(PROVIDED MATERIAL):
(* ===== verification/SubmitterTheorems.v ===== *)
(** * Theorems about the background submitter *)

From S2P Require Import Prelude Ring Horae Submitter SubmitterFacts.

(** C22: The submitter is a FIFO queue, under every interleaving of any
    number of tasks with the kernel thread in which no task sleeps through a
    whole lap of the ring between its read of the watermark and its
    compare-and-swap.  Every bio handed out is at exactly one place: still
    with its task, submitted by the task itself because the ring was full, or
    published; the thread has submitted a prefix of the published bios, in
    the order of publication, each once; and the slots between the thread's
    position and the tail hold exactly the others. *)
Theorem submitter_is_fifo raw flags work s :
  Z.of_nat (length raw) = MAX_BIO_SQES -> timely_run (init_submitter raw flags work) s ->
  concat work ≡ₚ concat (in_flight <$> producers s) ++ by_self s ++ published s /\
  exists q, published s = submitted s ++ q /\ ring_queue s = Some <$> q.
Proof.
  intros Hr Hrun. split.
  - rewrite <- (accounted_init raw flags work). by apply accounted_run.
  - pose proof (timely_run_ok _ _ (init_submitter_ok raw flags work Hr) Hrun) as Hk.
    exists (drop (Z.to_nat (n_cur s)) (published s)).
    split; [by rewrite (sk_submitted s Hk), take_drop|by apply ring_queue_ok].
Qed.

(** C23: Progress: no reservation blocks the ring.  From every state such an
    execution reaches in which the thread is awake (running, or woken up), every
    continuation made of at least seven rounds for each slot of the ring ends
    with all bios submitted by the thread whose slots were reserved at its start, whatever
    else was delegated meanwhile.  In a round every task and the thread are chosen
    at least once, in any order and with any repetitions; in the continuation
    the thread is not stopped, and its idle time does not end just when it has
    found the ring empty. *)
Theorem reserved_slots_get_submitted raw flags work s rounds s' :
  Z.of_nat (length raw) = MAX_BIO_SQES -> timely_run (init_submitter raw flags work) s -> awake s = true ->
  Forall (is_round (length (producers s))) rounds -> 7 * MAX_BIO_SQES <= Z.of_nat (length rounds) ->
  steady_play s (concat rounds) s' ->
  n_wm s <= Z.of_nat (length (submitted s')) /\ submitted s' `prefix_of` published s'.
Proof.
  intros Hr Hrun Ha Hall Hlen Hp. pose proof (timely_run_ok _ _ (init_submitter_ok raw flags work Hr) Hrun) as Hk.
  pose proof (sk_order s Hk) as Ho. pose proof (timely_run_len _ _ Hrun) as El. cbn in El. unfold MAX_BIO_SQES in *.
  rewrite <- (take_drop 2048 rounds) in Hall, Hp. rewrite concat_app in Hp. apply Forall_app in Hall as [Hall1 Hall2].
  apply steady_app in Hp as (s1 & Hp1 & Hp2). destruct (steady_keeps _ _ _ Hp1 Hk) as (Hk1 & Ha1 & _ & _ & _ & Hc).
  assert (Ht : n_wm s <= n_tail s1).
  { apply (publish_rounds 1024 (n_wm s) (take 2048 rounds) s); [lia|lia|rewrite length_take; lia|done|done|done]. }
  destruct (steady_keeps _ _ _ Hp2 Hk1) as (Hk2 & _). split.
  - rewrite (submitted_length s' Hk2).
    apply (submit_rounds 1024 (n_wm s) (length (producers s)) (drop 2048 rounds) s1); [lia|done|rewrite length_drop; lia|done|by apply Ha1|exact Hall2|done].
  - rewrite (sk_submitted s' Hk2). apply prefix_take.
Qed.

(** ** Two interleavings that break it *)

Definition raw_ring : list Z := replicate 1024 0.

(** One call of [delegate_bio] by task [i], without interruption. *)
Definition call (i : nat) : list label := replicate 7 (Task i).

(** The thread takes what is there and goes back to the top of its loop. *)
Definition serve (n : nat) : list label := replicate (2 * n + 4) (Thread false).

(** Task 0 stops before its compare-and-swap; task 1 delegates 1024 bios, the
    first of which the thread takes; then task 0 goes on. *)
Definition aba_schedule : list label :=
  replicate 3 (Task 0) ++ call 1 ++ serve 1 ++ concat (replicate 1023 (call 1)) ++
  replicate 4 (Task 0).

Definition aba_work : list (list Z) := [[0]; seqZ 1 1024].

(** The waiter's last look at the ring comes before the bio, its flag after
    the task's look at the flag. *)
Definition lost_wakeup_schedule : list label :=
  replicate 3 (Thread false) ++ replicate 7 (Task 0) ++ replicate 3 (Thread true).

(** The watermark's compare-and-swap has an ABA flaw: a task that sleeps
    between its test for room and its compare-and-swap while the ring goes
    around succeeds on a full ring; its publication makes the full ring look
    empty.  There is a schedule after which every task has finished, the
    thread's position equals the tail, and 1024 delegated bios have been
    submitted by nobody. *)
Theorem stale_reservation_loses_bios :
  exists s, sub_run aba_schedule (init_submitter raw_ring 0 aba_work) = Some s /\
    Forall (fun p => pc p = PIdle /\ todo p = []) (producers s) /\
    next_slot s = r_tail (ring s) /\ by_self s = [] /\
    length (submitted s) = 1%nat /\ length (published s) = 1025%nat.
Proof.
  eexists. split; [vm_compute; reflexivity|]. vm_compute. repeat constructor.
Qed.

(** The thread can sleep for good on a non-empty ring: it sets the flag
    that asks for a wake-up after its last look at the tail and does not look
    again.  There is a schedule after which a bio is in the ring, its task has
    finished, and nobody can move until somebody delegates another bio or the
    module is unloaded. *)
Theorem wakeup_can_be_lost :
  exists s, sub_run lost_wakeup_schedule (init_submitter raw_ring 0 [[7]]) = Some s /\
    timely s /\ ring_queue s = [Some 7] /\ submitted s = [] /\ by_self s = [] /\
    forall l, l <> Stop -> sub_step l s = None.
Proof.
  eexists. split; [vm_compute; reflexivity|]. split_and!;
    [|vm_compute; reflexivity|reflexivity..|].
  - intros [|i] p Hp; simpl in Hp; [|done]. by injection Hp as <-.
  - intros [[|i]|idle|] Hl; done.
Qed.

(** ** The theorems on small executions *)

Definition one_bio : submitter := init_submitter raw_ring 0 [[7]].

Lemma timely_prefix ls s s' :
  (forall l1 l2 s1, ls = l1 ++ l2 -> sub_run l1 s = Some s1 -> timely s1) ->
  sub_run ls s = Some s' -> timely_run s s'.
Proof.
  revert s'. induction ls as [|l ls IH] using rev_ind; intros s' Ht R.
  - injection R as <-. constructor.
  - rewrite sub_run_app in R. destruct (sub_run ls s) as [s1|] eqn:E; [|done]. simpl in R.
    destruct (sub_step l s1) as [s2|] eqn:E2; [|done]. simpl in R. injection R as <-.
    eapply timely_step; [apply IH; [|done]|by apply (Ht ls [l])|done].
    intros l1 l2 s0 El. apply (Ht l1 (l2 ++ [l])). by rewrite El, app_assoc.
Qed.

(** One task alone is always in time. *)
Definition timelyb (s : submitter) : bool :=
  forallb (fun p => match pc p with
                    | PSpace _ _ g | PReserve _ _ g => n_wm s - g <? r_len (ring s)
                    | _ => true
                    end) (producers s).

Lemma timelyb_ok s : timelyb s = true -> timely s.
Proof.
  unfold timelyb. rewrite forallb_forall. intros Hf i p Hi.
  specialize (Hf p (proj1 (list_elem_of_In _ _) (list_elem_of_lookup_2 _ _ _ Hi))).
  destruct (pc p); try done; by apply Z.ltb_lt.
Qed.

Fixpoint run_timelyb (ls : list label) (s : submitter) : bool :=
  timelyb s && match ls with
               | [] => true
               | l :: ls => match sub_step l s with Some s' => run_timelyb ls s' | None => false end
               end.

Lemma run_timelyb_ok ls s s' : run_timelyb ls s = true -> sub_run ls s = Some s' -> timely_run s s'.
Proof.
  intros Hb. apply timely_prefix. intros l1 l2 s1 ->. revert s Hb.
  induction l1 as [|l l1 IH]; intros s Hb R.
  - injection R as <-. simpl in Hb. destruct l2; simpl in Hb; apply andb_true_iff in Hb as [? _]; by apply timelyb_ok.
  - simpl in *. apply andb_true_iff in Hb as [_ Hb]. destruct (sub_step l s) as [s2|]; [|done]. by apply (IH s2).
Qed.

Definition delegated : submitter :=
  Eval vm_compute in default one_bio (sub_run (call 0 ++ serve 1) one_bio).

Lemma delegated_run : timely_run one_bio delegated.
Proof. apply (run_timelyb_ok (call 0 ++ serve 1)); vm_compute; reflexivity. Qed.

Lemma submitter_is_fifo_witness : [7] ≡ₚ published delegated /\ exists q, [7] = submitted delegated ++ q.
Proof.
  destruct (submitter_is_fifo raw_ring 0 [[7]] delegated) as [Hp (q & Eq & _)];
    [reflexivity|exact delegated_run|].
  split; [exact Hp|exists q; exact Eq].
Defined.

Definition reserved : submitter :=
  Eval vm_compute in default one_bio (sub_run (replicate 4 (Task 0)) one_bio).

Lemma reserved_run : timely_run one_bio reserved.
Proof. apply (run_timelyb_ok (replicate 4 (Task 0))); vm_compute; reflexivity. Qed.

(** The task and the thread in turn. *)
Fixpoint steadyb (ls : list label) (s : submitter) : bool :=
  match ls with
  | [] => true
  | l :: ls => timelyb s && negb (quits l s) && steadyb ls (sub_next l s)
  end.

Definition play (ls : list label) (s : submitter) : submitter := foldl (fun s l => sub_next l s) s ls.

Lemma steadyb_ok ls s : steadyb ls s = true -> steady_play s ls (play ls s).
Proof.
  revert s. induction ls as [|l ls IH]; intros s; simpl; [constructor|].
  intros [[Ht Hq]%andb_true_iff Hp]%andb_true_iff. constructor; [by apply timelyb_ok|by apply negb_true_iff|by apply IH].
Qed.

Definition turns : list (list label) := replicate (7 * 1024) [Task 0; Thread false].

Lemma reserved_steady : steadyb (concat turns) reserved = true.
Proof. vm_compute. reflexivity. Qed.

Lemma reserved_slots_get_submitted_witness : 1 <= Z.of_nat (length (submitted (play (concat turns) reserved))).
Proof.
  apply (reserved_slots_get_submitted raw_ring 0 [[7]] reserved turns);
    [reflexivity|exact reserved_run|reflexivity| |vm_compute; congruence|apply steadyb_ok; exact reserved_steady].
  apply Forall_replicate. split; [intros [|i] Hi; [left|cbn in Hi; lia]|right; left; reflexivity].
Defined.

(WORK TASK): Exactly as they appear, retype the lines from the start of the records through the line containing "- rewrite <- (accounted_init".

(YOUR RESPONSE):
(* ===== verification/SubmitterTheorems.v ===== *)
(** * Theorems about the background submitter *)

From S2P Require Import Prelude Ring Horae Submitter SubmitterFacts.

(** C22: The submitter is a FIFO queue, under every interleaving of any
    number of tasks with the kernel thread in which no task sleeps through a
    whole lap of the ring between its read of the watermark and its
    compare-and-swap.  Every bio handed out is at exactly one place: still
    with its task, submitted by the task itself because the ring was full, or
    published; the thread has submitted a prefix of the published bios, in
    the order of publication, each once; and the slots between the thread's
    position and the tail hold exactly the others. *)
Theorem submitter_is_fifo raw flags work s :
  Z.of_nat (length raw) = MAX_BIO_SQES -> timely_run (init_submitter raw flags work) s ->
  concat work ≡ₚ concat (in_flight <$> producers s) ++ by_self s ++ published s /\
  exists q, published s = submitted s ++ q /\ ring_queue s = Some <$> q.
Proof.
  intros Hr Hrun. split.
  - rewrite <- (accounted_init raw flags work). by apply accounted_run.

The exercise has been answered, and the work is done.